Exercise: With the line containing "i + Z.of_nat n <= (Z.of_nat" as the start and the line containing "[lia | tauto]] |]." as the end, transcribe that span of the entries below exactly, including both.
══ Given records
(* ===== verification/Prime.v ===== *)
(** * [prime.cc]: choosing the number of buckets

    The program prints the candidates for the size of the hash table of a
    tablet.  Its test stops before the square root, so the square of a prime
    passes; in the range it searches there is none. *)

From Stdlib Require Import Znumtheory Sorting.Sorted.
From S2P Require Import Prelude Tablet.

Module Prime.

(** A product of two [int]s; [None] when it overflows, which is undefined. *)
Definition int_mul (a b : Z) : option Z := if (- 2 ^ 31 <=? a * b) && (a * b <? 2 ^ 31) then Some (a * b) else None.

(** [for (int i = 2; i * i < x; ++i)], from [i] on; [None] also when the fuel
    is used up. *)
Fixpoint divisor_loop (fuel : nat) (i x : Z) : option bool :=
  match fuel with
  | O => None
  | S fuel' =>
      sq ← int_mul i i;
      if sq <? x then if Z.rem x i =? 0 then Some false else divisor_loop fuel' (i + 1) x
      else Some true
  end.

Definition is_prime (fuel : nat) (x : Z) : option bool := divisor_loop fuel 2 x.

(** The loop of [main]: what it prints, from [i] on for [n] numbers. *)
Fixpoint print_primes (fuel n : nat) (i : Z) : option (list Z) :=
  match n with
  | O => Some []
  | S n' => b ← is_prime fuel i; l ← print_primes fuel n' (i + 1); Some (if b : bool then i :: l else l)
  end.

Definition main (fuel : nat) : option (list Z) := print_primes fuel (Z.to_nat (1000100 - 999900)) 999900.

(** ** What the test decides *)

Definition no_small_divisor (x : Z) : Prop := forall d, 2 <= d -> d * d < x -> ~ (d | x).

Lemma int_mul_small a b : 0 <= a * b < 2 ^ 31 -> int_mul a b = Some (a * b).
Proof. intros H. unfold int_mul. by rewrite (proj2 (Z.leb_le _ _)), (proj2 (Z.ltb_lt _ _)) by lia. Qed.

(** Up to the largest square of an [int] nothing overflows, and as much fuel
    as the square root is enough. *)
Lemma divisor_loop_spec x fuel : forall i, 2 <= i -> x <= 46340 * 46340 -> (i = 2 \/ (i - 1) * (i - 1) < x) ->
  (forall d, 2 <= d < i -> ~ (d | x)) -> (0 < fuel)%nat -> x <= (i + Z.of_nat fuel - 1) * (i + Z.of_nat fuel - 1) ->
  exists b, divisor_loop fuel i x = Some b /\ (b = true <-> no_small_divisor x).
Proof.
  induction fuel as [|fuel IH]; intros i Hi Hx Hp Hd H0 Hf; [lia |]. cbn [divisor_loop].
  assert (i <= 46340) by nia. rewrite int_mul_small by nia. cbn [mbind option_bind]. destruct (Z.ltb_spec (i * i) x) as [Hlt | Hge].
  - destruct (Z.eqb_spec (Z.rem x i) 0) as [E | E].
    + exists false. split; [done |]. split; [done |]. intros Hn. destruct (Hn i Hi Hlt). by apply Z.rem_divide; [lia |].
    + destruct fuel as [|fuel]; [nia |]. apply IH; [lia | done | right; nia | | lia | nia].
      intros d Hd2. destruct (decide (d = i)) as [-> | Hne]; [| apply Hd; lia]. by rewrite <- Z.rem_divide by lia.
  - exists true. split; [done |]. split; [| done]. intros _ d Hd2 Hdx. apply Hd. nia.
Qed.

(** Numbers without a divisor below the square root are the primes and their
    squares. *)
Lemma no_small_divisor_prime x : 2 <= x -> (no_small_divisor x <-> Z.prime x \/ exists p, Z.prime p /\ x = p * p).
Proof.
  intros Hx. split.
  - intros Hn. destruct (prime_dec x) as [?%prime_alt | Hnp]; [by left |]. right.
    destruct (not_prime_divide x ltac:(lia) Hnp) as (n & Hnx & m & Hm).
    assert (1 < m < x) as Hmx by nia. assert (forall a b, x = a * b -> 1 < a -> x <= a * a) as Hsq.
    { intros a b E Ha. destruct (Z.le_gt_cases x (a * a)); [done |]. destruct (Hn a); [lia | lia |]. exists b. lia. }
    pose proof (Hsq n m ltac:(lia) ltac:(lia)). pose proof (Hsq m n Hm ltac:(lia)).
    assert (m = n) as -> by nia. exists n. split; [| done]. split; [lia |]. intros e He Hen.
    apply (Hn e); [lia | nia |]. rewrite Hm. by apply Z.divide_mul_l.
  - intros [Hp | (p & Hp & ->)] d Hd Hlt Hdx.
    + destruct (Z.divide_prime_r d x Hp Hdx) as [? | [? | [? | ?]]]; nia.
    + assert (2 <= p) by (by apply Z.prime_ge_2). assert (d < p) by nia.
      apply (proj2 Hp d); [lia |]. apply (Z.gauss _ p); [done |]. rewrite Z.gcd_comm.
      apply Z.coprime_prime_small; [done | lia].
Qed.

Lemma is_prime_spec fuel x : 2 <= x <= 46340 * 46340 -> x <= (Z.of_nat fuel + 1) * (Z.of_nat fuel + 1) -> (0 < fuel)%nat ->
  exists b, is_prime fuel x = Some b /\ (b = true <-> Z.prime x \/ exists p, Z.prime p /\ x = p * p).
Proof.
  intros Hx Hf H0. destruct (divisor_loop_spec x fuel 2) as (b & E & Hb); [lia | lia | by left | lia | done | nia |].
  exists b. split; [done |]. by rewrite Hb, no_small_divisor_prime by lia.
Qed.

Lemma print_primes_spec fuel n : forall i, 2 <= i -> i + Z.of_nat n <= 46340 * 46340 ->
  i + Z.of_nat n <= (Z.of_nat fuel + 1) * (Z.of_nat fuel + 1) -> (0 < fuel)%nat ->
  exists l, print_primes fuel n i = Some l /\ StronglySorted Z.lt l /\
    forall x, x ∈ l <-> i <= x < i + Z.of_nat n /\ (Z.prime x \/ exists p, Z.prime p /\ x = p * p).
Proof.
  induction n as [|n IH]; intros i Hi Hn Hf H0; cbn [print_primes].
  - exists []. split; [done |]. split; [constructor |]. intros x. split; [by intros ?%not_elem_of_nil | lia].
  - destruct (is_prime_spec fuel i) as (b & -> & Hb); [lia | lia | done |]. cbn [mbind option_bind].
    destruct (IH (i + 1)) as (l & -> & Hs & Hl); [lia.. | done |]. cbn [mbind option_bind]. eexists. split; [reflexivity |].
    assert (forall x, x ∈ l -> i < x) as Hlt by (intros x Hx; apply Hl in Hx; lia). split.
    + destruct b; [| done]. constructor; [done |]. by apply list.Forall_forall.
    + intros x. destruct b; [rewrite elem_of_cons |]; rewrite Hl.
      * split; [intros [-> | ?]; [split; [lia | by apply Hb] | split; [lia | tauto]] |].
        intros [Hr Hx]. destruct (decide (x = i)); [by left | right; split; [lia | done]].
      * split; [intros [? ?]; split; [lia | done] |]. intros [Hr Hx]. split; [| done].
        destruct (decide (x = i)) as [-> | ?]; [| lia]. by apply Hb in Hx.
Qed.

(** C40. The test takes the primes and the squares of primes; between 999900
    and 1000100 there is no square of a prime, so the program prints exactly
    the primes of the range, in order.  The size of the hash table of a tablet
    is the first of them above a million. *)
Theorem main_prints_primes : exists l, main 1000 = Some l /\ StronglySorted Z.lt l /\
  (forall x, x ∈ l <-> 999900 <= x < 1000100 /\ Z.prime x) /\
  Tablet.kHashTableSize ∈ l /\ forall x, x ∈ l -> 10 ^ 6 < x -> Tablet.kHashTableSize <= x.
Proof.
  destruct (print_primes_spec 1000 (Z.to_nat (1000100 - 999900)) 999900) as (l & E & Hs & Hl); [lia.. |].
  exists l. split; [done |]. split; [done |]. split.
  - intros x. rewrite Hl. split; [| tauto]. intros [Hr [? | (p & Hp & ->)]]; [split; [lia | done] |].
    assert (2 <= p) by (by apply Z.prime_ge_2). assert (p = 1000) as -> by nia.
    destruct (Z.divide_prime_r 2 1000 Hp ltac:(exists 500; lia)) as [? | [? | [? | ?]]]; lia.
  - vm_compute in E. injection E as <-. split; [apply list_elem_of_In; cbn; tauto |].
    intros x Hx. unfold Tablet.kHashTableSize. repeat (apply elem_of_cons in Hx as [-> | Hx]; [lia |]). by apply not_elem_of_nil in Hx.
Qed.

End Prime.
════
Your solution:
  i + Z.of_nat n <= (Z.of_nat fuel + 1) * (Z.of_nat fuel + 1) -> (0 < fuel)%nat ->
  exists l, print_primes fuel n i = Some l /\ StronglySorted Z.lt l /\
    forall x, x ∈ l <-> i <= x < i + Z.of_nat n /\ (Z.prime x \/ exists p, Z.prime p /\ x = p * p).
Proof.
  induction n as [|n IH]; intros i Hi Hn Hf H0; cbn [print_primes].
  - exists []. split; [done |]. split; [constructor |]. intros x. split; [by intros ?%not_elem_of_nil | lia].
  - destruct (is_prime_spec fuel i) as (b & -> & Hb); [lia | lia | done |]. cbn [mbind option_bind].
    destruct (IH (i + 1)) as (l & -> & Hs & Hl); [lia.. | done |]. cbn [mbind option_bind]. eexists. split; [reflexivity |].
    assert (forall x, x ∈ l -> i < x) as Hlt by (intros x Hx; apply Hl in Hx; lia). split.
    + destruct b; [| done]. constructor; [done |]. by apply list.Forall_forall.
    + intros x. destruct b; [rewrite elem_of_cons |]; rewrite Hl.
      * split; [intros [-> | ?]; [split; [lia | by apply Hb] | split; [lia | tauto]] |].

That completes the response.